By pruning unused skills, caching schemas, batching pattern matching, capping recursion, and monitoring performance, engineers can keep the tool‑use selection loop fast enough for interactive use without sacrificing the flexibility that Claude Code’s skill system provides.
Observability and Evals: Debugging skill failures with detailed trace logs
When a skill does not behave as expected, the first question is “what did the model actually try to do?” Claude Code records every step of the skill‑selection loop in a structured trace that can be inspected after the fact. The trace includes the raw user request, the system prompt that contained the serialized skill definitions, the model’s tool‑selection decision, the exact arguments passed to the skill, and the skill’s stdout, stderr, and exit code. By stitching these pieces together, engineers can see whether a failure originated in the model’s reasoning, in the skill’s implementation, or in the environment that the skill interacts with.
The trace format is JSON lines, one entry per logical event. A typical sequence looks like this:
- User request – the original prompt that triggered the skill.
- Prompt assembly – the system prompt generated by Claude, showing the skill schema that was injected.
- Tool selection – the model’s JSON output indicating which skill to invoke and with what parameters.
- Skill execution – the command line that was run, captured stdout/stderr, and the process exit status.
- Result integration – the model’s follow‑up response that incorporates the skill output.
Because each entry is timestamped and includes a unique request ID, logs from concurrent sessions never intermix. Engineers can filter on the request ID to reconstruct the full call stack for a single interaction. The logs are written to the .claude/skills/logs directory by default, but the location can be overridden with the CLAUDE_SKILL_LOG_PATH environment variable. This makes it easy to ship logs to a centralized observability platform such as Loki or Splunk for long‑term analysis.
Evaluations (or “evals”) are built on top of this trace data. An eval script parses the logs, extracts the model’s tool‑selection decisions, and compares them against a ground‑truth specification. The comparison yields precision and recall metrics for skill usage, as well as latency statistics for each step. Because the trace includes the exact command line that was executed, an eval can also verify that the skill behaved idempotently and did not produce side effects beyond what was expected.
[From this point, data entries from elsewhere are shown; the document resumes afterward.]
Lemma SubStore_plain_keys_witness :
  exists (s' : GSStore) (h' : Heap),
    SubStore (Sample.env []) Sample.heap (Sample.store [] ".txt" false)
             ("x" ++ slashes 1) = (inl s', h') /\
    Path (deref h' (baseURL s')) = "/" ++ "root" ++ "/" ++ "x" /\
    (forall n,
        plainPath (pathWithExt (common (Sample.store [] ".txt" false)) n) ->
        ObjectPath h' s' n
        = ObjectPath Sample.heap (Sample.store [] ".txt" false)
                     ("x" ++ "/" ++ n)).
Proof.
  apply (SubStore_plain_keys (Sample.env []) Sample.heap
           (Sample.store [] ".txt" false) (mkURL "gs" "bkt" "/root")
           (Sample.bucketClient []) "root" "x" 0 1).
  - simpl. lia.
  - reflexivity.
  - reflexivity.
  - reflexivity.
  - reflexivity.
  - apply plainPath_single. reflexivity.
  - apply plainPath_single. reflexivity.
Defined.

(** ** More on enumeration *)

Section StringSplits.

Lemma prefix_decompose (a : string) :
  forall t, String.prefix a t = true -> exists r, t = a ++ r.
Proof.
  induction a as [|c a IH]; intros t Hp.
  - now exists t.
  - destruct t as [|d t]; [discriminate |].
    cbn [String.prefix] in Hp.
    destruct (ascii_dec c d) as [->|_]; [|discriminate].
    destruct (IH t Hp) as [r ->]. now exists r.
Qed.

Lemma substring_split (t : string) :
  forall n, n <= String.length t ->
            t = substring 0 n t ++ substring n (String.length t - n) t.
Proof.
  induction t as [|c t IH]; intros n Hn.
  - destruct n; reflexivity.
  - destruct n as [|n].
    + simpl. now rewrite substring_all.
    + simpl in Hn. simpl. f_equal. apply IH. lia.
Qed.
Common failure patterns become obvious when viewed through the trace. A “tool hallucination” appears as a selection event where the model names a skill that is not present in the .claude/skills directory; the subsequent execution step will be missing, and the trace will show a “skill not found” error. Permission errors surface as non‑zero exit codes together with stderr messages that mention denied operations. Latency spikes are visible as unusually long intervals between the tool‑selection and skill‑execution entries, often indicating network delays when a skill proxies to an external service.
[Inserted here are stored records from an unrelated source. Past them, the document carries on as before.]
(** C2. followUser(alice, dave) twice, with dave's id written in upper case
    in the body: both calls are answered 200, and the second appends dave
    to followedUsers(alice) a second time.  The membership test of line 134
    compares the string of the body with the printed ids, the push of line
    135 casts it; the test of line 140, made with an ObjectId, does find
    alice in followers(dave). *)
Lemma followUser_twice_duplicates :
  ObjectId.cast daveUpper = Some dave
  ∧ ∃ w1 w2,
      follow alice daveUpper worldDave
      = Some (mkRes 200 (JFollow [dave] [alice]), w1)
      ∧ follow alice daveUpper w1
        = Some (mkRes 200 (JFollow [dave; dave] [alice]), w2)
      ∧ users w1 !! alice = Some (mkUser [dave] [] [])
      ∧ users w2 !! alice = Some (mkUser [dave; dave] [] [])
      ∧ users w2 ≠ users w1.
Proof.
  split; [reflexivity|]. eexists _, _.
  split; [vm_compute; reflexivity|]. split; [vm_compute; reflexivity|].
  split; [by vm_compute|]. split; [by vm_compute|].
  intros Heq. apply (f_equal (λ us, us !! alice)) in Heq.
  vm_compute in Heq. discriminate Heq.
Qed.

(** X26. For distinct existing users A and B, with B's id sent in its
    printed form, and a store without faults, a second followUser(A,B) is
    answered 200 with the same lists as the first and leaves the users
    collection exactly as the first call left it; followedUsers(A) and
    followers(B) are the starting lists with the id appended when it was
    missing, so a list without duplicates stays without duplicates. *)
Theorem followUser_idempotent a b ua ub w :
  a ≠ b → ObjectId.canonical b → faults w = [] →
  users w !! a = Some ua → users w !! b = Some ub →
  ∃ r1 w1 r2 w2,
    follow a b w = Some (r1, w1) ∧ follow a b w1 = Some (r2, w2)
    ∧ status r1 = 200 ∧ r2 = r1 ∧ users w2 = users w1
    ∧ ∃ ua' ub', users w2 !! a = Some ua' ∧ users w2 !! b = Some ub'
        ∧ followedUsers ua' = addToSet b (followedUsers ua)
        ∧ followers ub' = addToSet a (followers ub)
        ∧ (NoDup (followedUsers ua) → NoDup (followedUsers ua'))
        ∧ (NoDup (followers ub) → NoDup (followers ub')).
Proof.
  intros Hab Hb HF Ha Hub.
  destruct (follow_ok a b ua ub w Hab Hb HF Ha Hub) as (w1 & Hrun1 & Hus1 & HF1).
  assert (Ha1 : users w1 !! a
                = Some (setFollowedUsers (addToSet b (followedUsers ua)) ua))
    by (rewrite Hus1; by apply specFollow_lookup_actor).
  assert (Hb1 : users w1 !! b = Some (setFollowers (addToSet a (followers ub)) ub))
    by (rewrite Hus1; by apply specFollow_lookup_target).
  destruct (follow_ok a b _ _ w1 Hab Hb HF1 Ha1 Hb1) as (w2 & Hrun2 & Hus2 & HF2).
  cbn [setFollowedUsers setFollowers followedUsers followers] in Hrun2.
  rewrite !addToSet_idem in Hrun2.
  rewrite Hus1, specFollow_idem in Hus2 by done.
  eexists _, w1, _, w2. split; [exact Hrun1|]. split; [exact Hrun2|].
  split; [done|]. split; [done|]. split; [by rewrite Hus2, Hus1|].
  eexists _, _. rewrite Hus2, specFollow_lookup_actor, specFollow_lookup_target
    by done.
  split; [done|]. split; [done|].
  cbn [setFollowedUsers setFollowers followedUsers followers].
  split; [done|]. split; [done|]. split; apply NoDup_addToSet.
Qed.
To make debugging efficient, developers should enable verbose logging during development and switch to a lower‑volume mode in production. Verbose mode adds the full system prompt and the model’s intermediate token stream to the trace, which is invaluable when the model misinterprets a skill schema. In production, logging only the high‑level events keeps storage costs low while still providing enough information to spot permission mismatches and execution failures.
By treating the trace as a first‑class artifact, teams can automate regression tests, set alerts on abnormal error rates, and iteratively improve both the skill definitions and the prompting strategy. Observability therefore turns what would be opaque model behavior into a repeatable engineering workflow.